Reasons Why You Should Never Offer Onions To Your Cat
There will be many situations where you will, as a cat owner, share your food with your cat. The main problem with sharing human food with cats is that owners often don't know what food and ingredients are safe for cats to consume, and which can cause many problems, including toxicity and death.
Onions are one human food that should never be offered to cats. We use onions in many different dishes and can get many health benefits from eating them. Unfortunately, the same thing doesn't apply to our cats. Even a small amount of ingested onion can cause toxicity in cats, and because of that, you must be very careful.
IMPORTANT: Most cats will not find raw onion interesting, and the risk of them eating a raw onion is almost equal to zero. The main problem arises if you share human food with your cat that contains onions.
Why are onions toxic to cats?
Cats are extremely sensitive to onions, and even a small piece can cause them many problems. Onion is extremely toxic to cats, and you should take it seriously if you suspect your cat has ingested any onion.
When we talk about cats and onions, many will instantly think about raw onions. The truth is that most cats will not be tempted to try raw onions.
Different types of onions can cause toxicity to your cat and include
- Onion powder
- Cooked onions
- Onion salts
- Dried onions
Many human foods contain onions, and you must be very careful if you decide to share some with your cat.
IMPORTANT: Onion toxicity can, in some cases, even be fatal for your cat.
What are the symptoms of onion toxicity?
Whenever cats eat something they shouldn't, the easiest way to recognize that your cat is experiencing health problems is to watch for symptoms. Every cat is different and could show different symptoms if they are experiencing onion toxicity.
In general, these are well-known symptoms that most cats will show if they somehow manage to eat onions
- General weakness
- Problems with breathing
- Pale gums
- Increased heart rate
- Blood in the urine
If you suspect your cat has ingested onions and she shows any of these symptoms, you should immediately contact your vet and rush to the clinic. In this situation, every minute is important to preserve your cat's health.
Are any types of onions safe for cats to consume?
Loud and clear – no. All types of onions are toxic for cats, and you shouldn't allow your cat near them. We would always advise you to keep it simple and only offer the cat food you can be sure is safe. Here is one useful article where you can learn what human food you can safely share with your cat - 24 Human Foods You Can Safely Offer To Your Cat
What to do if your cat has eaten onions?
If you know that your cat has eaten onions, you should immediately take action, even if she doesn't show any symptoms. The tricky part about onion toxicity is that the symptoms can show a few days after ingestion; at that point, it could already be too late to save your cat.

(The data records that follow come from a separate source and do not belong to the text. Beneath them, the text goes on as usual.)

Lemma ledger_page_well_formed (limit : Z) (ledger : list (Z * RawRecord))
      (startblock endblock : Z) :
  Forall (fun entry => well_formed (snd entry)) ledger ->
  Forall well_formed (Examples.ledger_page limit ledger startblock endblock).
Proof.
  intros Hwf. unfold Examples.ledger_page.
  apply Forall_take, Forall_fmap.
  rewrite Forall_forall in *. intros entry Hin.
  apply list_elem_of_In, filter_In in Hin as [Hin _].
  apply Hwf. now apply list_elem_of_In.
Qed.

Lemma producer_walks_its_range_witness :
  exists (s' : State) (rs : list (Z * Z)),
    call_api_and_produce Examples.sample_cfg
                         (Examples.ledger_api Examples.small_ledger)
                         "0xTEST" 300 0 302 0 Examples.idle_thread
    = Some (Return tt, s')
    /\ block_ranges (enough_fuel 0 300) 0 300 (100 + 1) = Some rs
    /\ queue s'
       = queue Examples.idle_thread
         ++ concat (ProducerRuns.kept_of
                      (Examples.ledger_page 10000 Examples.small_ledger) <$> rs)
    /\ calls s' = (calls Examples.idle_thread + length rs)%nat
    /\ 300 < current_block s'.
Proof.
  apply (producer_walks_its_range
           Examples.sample_cfg (Examples.ledger_api Examples.small_ledger)
           "0xTEST" 300 0
           (Examples.ledger_page 10000 Examples.small_ledger)).
  - cbn. lia.
  - intros n startblock endblock. reflexivity.
  - intros startblock endblock. apply ledger_page_below_limit. cbn. lia.
  - intros startblock endblock. apply ledger_page_well_formed.
    repeat constructor;
      [exists "5", "0", 5 | exists "0", "0", 0 | exists "5", "1", 5];
      repeat split; vm_compute; reflexivity.
  - unfold enough_fuel. cbn. lia.
Defined.

End ProducerRunFacts.

(** ** What no run of the producer does *)

Module ProducerSafetyFacts.
Import Ledger Builtins Producer ProducerRuns.

(** How a sequence of two steps ended. *)
Lemma bind_ended {S A B} (m : M S A) (k : A -> M S B) (s s' : S)
      (r : Outcome B) :
  bind m k s = Some (r, s') ->
  (exists (a : A) (s1 : S), m s = Some (Return a, s1) /\ k a s1 = Some (r, s'))
  \/ (exists e : PyExn, m s = Some (Raise e, s') /\ r = Raise e).
Proof.
  unfold bind. destruct (m s) as [[[a|e] s1]|]; [eauto | | discriminate].
  intros H; inversion H; subst. eauto.
Qed.

Lemma only_kept_added_refl (s : State) : only_kept_added s s.
Proof. exists []. now rewrite app_nil_r. Qed.

Lemma only_kept_added_trans (s1 s2 s3 : State) :
  only_kept_added s1 s2 -> only_kept_added s2 s3 -> only_kept_added s1 s3.
Proof.
  intros (a1 & H1 & F1) (a2 & H2 & F2). exists (a1 ++ a2).
  rewrite H2, H1, app_assoc. split; [reflexivity | now apply Forall_app].
Qed.

Lemma only_kept_added_same_queue (s s' : State) :
  queue s' = queue s -> only_kept_added s s'.
Proof. intros H. exists []. now rewrite app_nil_r. Qed.

Lemma enqueue_records_ended (records : list RawRecord) :
  forall (s s' : State) (r : Outcome unit),
    enqueue_records records s = Some (r, s') ->
    only_kept_added s s' /\ same_cursor s s'.
Proof.
  induction records as [|tx rest IH]; intros s s' r Hrun.
  - inversion Hrun; subst. split; [apply only_kept_added_refl | reflexivity].
  - cbn [enqueue_records] in Hrun. unfold filter_and_put in Hrun.
    apply bind_ended in Hrun as [(a & s1 & Hput & Hrest)|(e & Hput & ->)].
    + apply IH in Hrest as [Hq Hc].
      unfold bind, lift in Hput. destruct (keep tx) as [[|]|e] eqn:Hkeep;
        inversion Hput; subst.
      * split; [|exact Hc].
        eapply only_kept_added_trans; [|exact Hq].
        exists [tx]. split; [reflexivity|]. constructor; [|constructor].
        unfold kept. now rewrite Hkeep.
      * now split.
    + unfold bind, lift in Hput. destruct (keep tx) as [[|]|e'];
        inversion Hput; subst.
      split; [apply only_kept_added_refl | reflexivity].
Qed.

Lemma enqueue_result_ended (res : ApiResult) (s s' : State) (r : Outcome unit) :
  enqueue_result res s = Some (r, s') ->
  only_kept_added s s' /\ same_cursor s s'.
Proof.
  destruct res as [records|[|c m]]; cbn [enqueue_result].
  - apply enqueue_records_ended.
  - intros H; inversion H; subst. split; [apply only_kept_added_refl | reflexivity].
  - intros H; inversion H; subst. split; [apply only_kept_added_refl | reflexivity].
Qed.

Section Safety.
Variable cfg : Config.
Variable api : nat -> ApiRequest -> Outcome ApiData.
Variables (address : string) (ending_block : Z) (thread_id : Z).

Lemma call_etherscan_ended (startblock endblock : Z) (s s' : State)
      (r : Outcome ApiData) :
  call_etherscan cfg api address (Some thread_id) startblock endblock s
  = Some (r, s') ->
  queue s' = queue s /\ current_block s' = current_block s.
Proof.
  intros Hrun.
  apply LedgerPermitFacts.call_etherscan_attempts_shape
    in Hrun as (n & events & -> & _).
  split; reflexivity.
Qed.

Lemma overflow_loop_ended (fuel : nat) :
  forall (data : ApiData) (tentative_end : Z) (index : nat) (s s' : State)
         (r : Outcome (ApiData * Z)),
    overflow_loop cfg api address ending_block thread_id fuel data
                  tentative_end index s = Some (r, s') ->
    queue s' = queue s /\ current_block s' = current_block s.
Proof.
  induction fuel as [|fuel IH]; intros data tentative_end index s s' r Hrun;
    cbn [overflow_loop] in Hrun;
    destruct (get_result_len data >=? RECORD_RETRIEVAL_LIMIT cfg);
    try discriminate; try (inversion Hrun; subst; now split).
  unfold log in Hrun.
  unfold bind at 1, gets in Hrun. unfold bind at 1, modify in Hrun.
  unfold bind at 1 in Hrun. unfold bind at 1 in Hrun. unfold bind at 1 in Hrun.
  apply bind_ended in Hrun as [(data' & s1 & Hcall & Hrest)|(e & Hcall & ->)].
  - apply call_etherscan_ended in Hcall as [Hq Hc].
    apply IH in Hrest as [Hq' Hc']. cbn in Hq, Hc. split; congruence.
  - apply call_etherscan_ended in Hcall as [Hq Hc]. cbn in Hq, Hc. now split.
Qed.
(** * advanced-vector: a shallow embedding of [RawMemory<T>] and [Vector<T>]

    The development follows [vector.h].  Raw storage is a block of slots,
    each either uninitialised ([Raw]) or holding a constructed object
    ([Obj x]); a [RawMemory] owns such a block (copying is deleted in the
    source, so a block has exactly one owner and travels with it), and a
    [Vector] owns a [RawMemory] plus the number of constructed elements.

    Element operations of the generic type [T] (constructors, assignments)
    may throw; they are the fields of the class [Element].  Every method
    yields an [outcome]: it returns, it exits by an exception, or it has
    undefined behaviour (a violated precondition or assertion).

    [operator new] is taken to succeed; sizes are unbounded naturals. *)

From stdpp Require Import gmap list.

Set Default Proof Using "Type*".

(** ** Outcomes of a call *)

Inductive outcome (S R : Type) : Type :=
  | Returned (s : S) (r : R)   (* normal return, final state and result *)
  | Thrown (s : S)             (* an exception leaves the call, state at that point *)
  | Undefined.                 (* undefined behaviour *)
Arguments Returned {S R} s r.
Arguments Thrown {S R} s.
Arguments Undefined {S R}.

(** ** The element type *)

(** Result of an assignment [d = s]: the operands afterwards, and whether
    the operator threw. *)
Inductive assigned (A : Type) : Type :=
  | Assigned (a : A)
  | AssignThrows (a : A).
Arguments Assigned {A} a.
Arguments AssignThrows {A} a.

Class Element (T Args : Type) : Type := {
  (* T(std::forward<Args>(args)...) *)
  construct : Args → option T;
  (* T() *)
  value_construct : option T;
  (* T(const T&) *)
  copy_construct : T → option T;
  (* T(T&&): the new object unless it throws, and what is left in the source *)
  move_construct : T → option T * T;
  (* d = s: the new d *)
  copy_assign : T → T → assigned T;
  (* d = std::move(s): the new d and what is left in s *)
  move_assign : T → T → assigned (T * T);
  is_nothrow_move_constructible : bool;
  is_copy_constructible : bool
}.

(** A slot of raw storage. *)
Inductive slot (T : Type) : Type :=
  | Raw
  | Obj (x : T).
Arguments Raw {T}.
Arguments Obj {T} x.

(** [T*]: a block (or none, for [nullptr]) and an offset in it. *)
Record pointer : Type := { block_of : option nat; offset : nat }.

Global Instance pointer_eq_dec : EqDecision pointer.
Proof. solve_decision. Defined.
(** C6: for every store and every current time, [updateOverduePayments]
    turns into OVERDUE exactly the payments that are PENDING with a due
    date strictly before now, changes nothing else in them, leaves every
    other payment (in particular every PAID and every OVERDUE one) and
    every bill as it is, and returns the number of payments it turned. *)
Theorem updateOverduePayments_sweeps (now : Date) (s : Store) :
  exists (count : nat) (s' : Store),
    updateOverduePayments now s = (Ok count, s')
    /\ bills s' = bills s
    /\ Forall2 (swept now) (payments s) (payments s')
    /\ count =
       List.length
         (filter status_changed (combine (payments s) (payments s')))
    /\ count =
       List.length (filter (is_stale now) (payments s)).
Proof.
  unfold updateOverduePayments, payment_updateMany.
  do 2 eexists. split; [reflexivity |]. cbn [bills payments].
  split; [reflexivity |].
  induction (payments s) as [| p l (IH1 & IH2 & IH3)].
  - repeat split; constructor.
  - split; [constructor; [apply sweep_row | exact IH1] |].
    split; [| reflexivity].
    cbn [map combine filter].
    rewrite sweep_row_changed.
    destruct (is_stale now p); cbn [List.length]; congruence.
Qed.
End Sweep.

(* ===================================================================== *)
(** * paidDate and status along sequences of calls *)
(* ===================================================================== *)

Section PaidDate.
Import JSDate Prisma PaymentService History Sample.

(** A loop whose body keeps a property of the store keeps it as a
    whole, whether or not an iteration throws. *)
Lemma for_of_keeps {A B : Type} (I : Store -> Prop)
  (body : B -> A -> db B) (xs : list A) :
  (forall acc x s, I s -> I (snd (body acc x s))) ->
  forall acc s, I s -> I (snd (for_of xs body acc s)).
Proof.
  intros Hbody. induction xs as [| x xs IH]; intros acc s Hs;
    [exact Hs |].
  cbn. unfold bind.
  specialize (Hbody acc x s Hs).
  destruct (body acc x s) as [[acc' | e] s1]; cbn in *; auto.
Qed.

If you notice that your cat has eaten onions, you should immediately call your vet and rush to the nearest clinic. Every minute is important to save your cat's life. Many cat owners will try to induce vomiting in their cats, and we advise you not to do it since you can only create more problems for your cat. It would help if you let professionals take it from there.
What is a treatment for cats if they eat onions?
The treatment can vary depending on the amount of onion your cat has ingested. In most cases, your vet will induce vomiting in your cat if your cat has recently ingested onions.
The second step is taking a blood sample to understand better how many problems onions cause to your cat.
When your vet has a full picture of the symptoms, blood tests, etc., he will set the right treatment for your cat. Some cats can have oxygen therapy, while others will need IV fluids and blood transfusion.
If you managed to get to your vet quickly after your cat has ingested onions, chances of recovery are high, and because of that is important that you react quickly.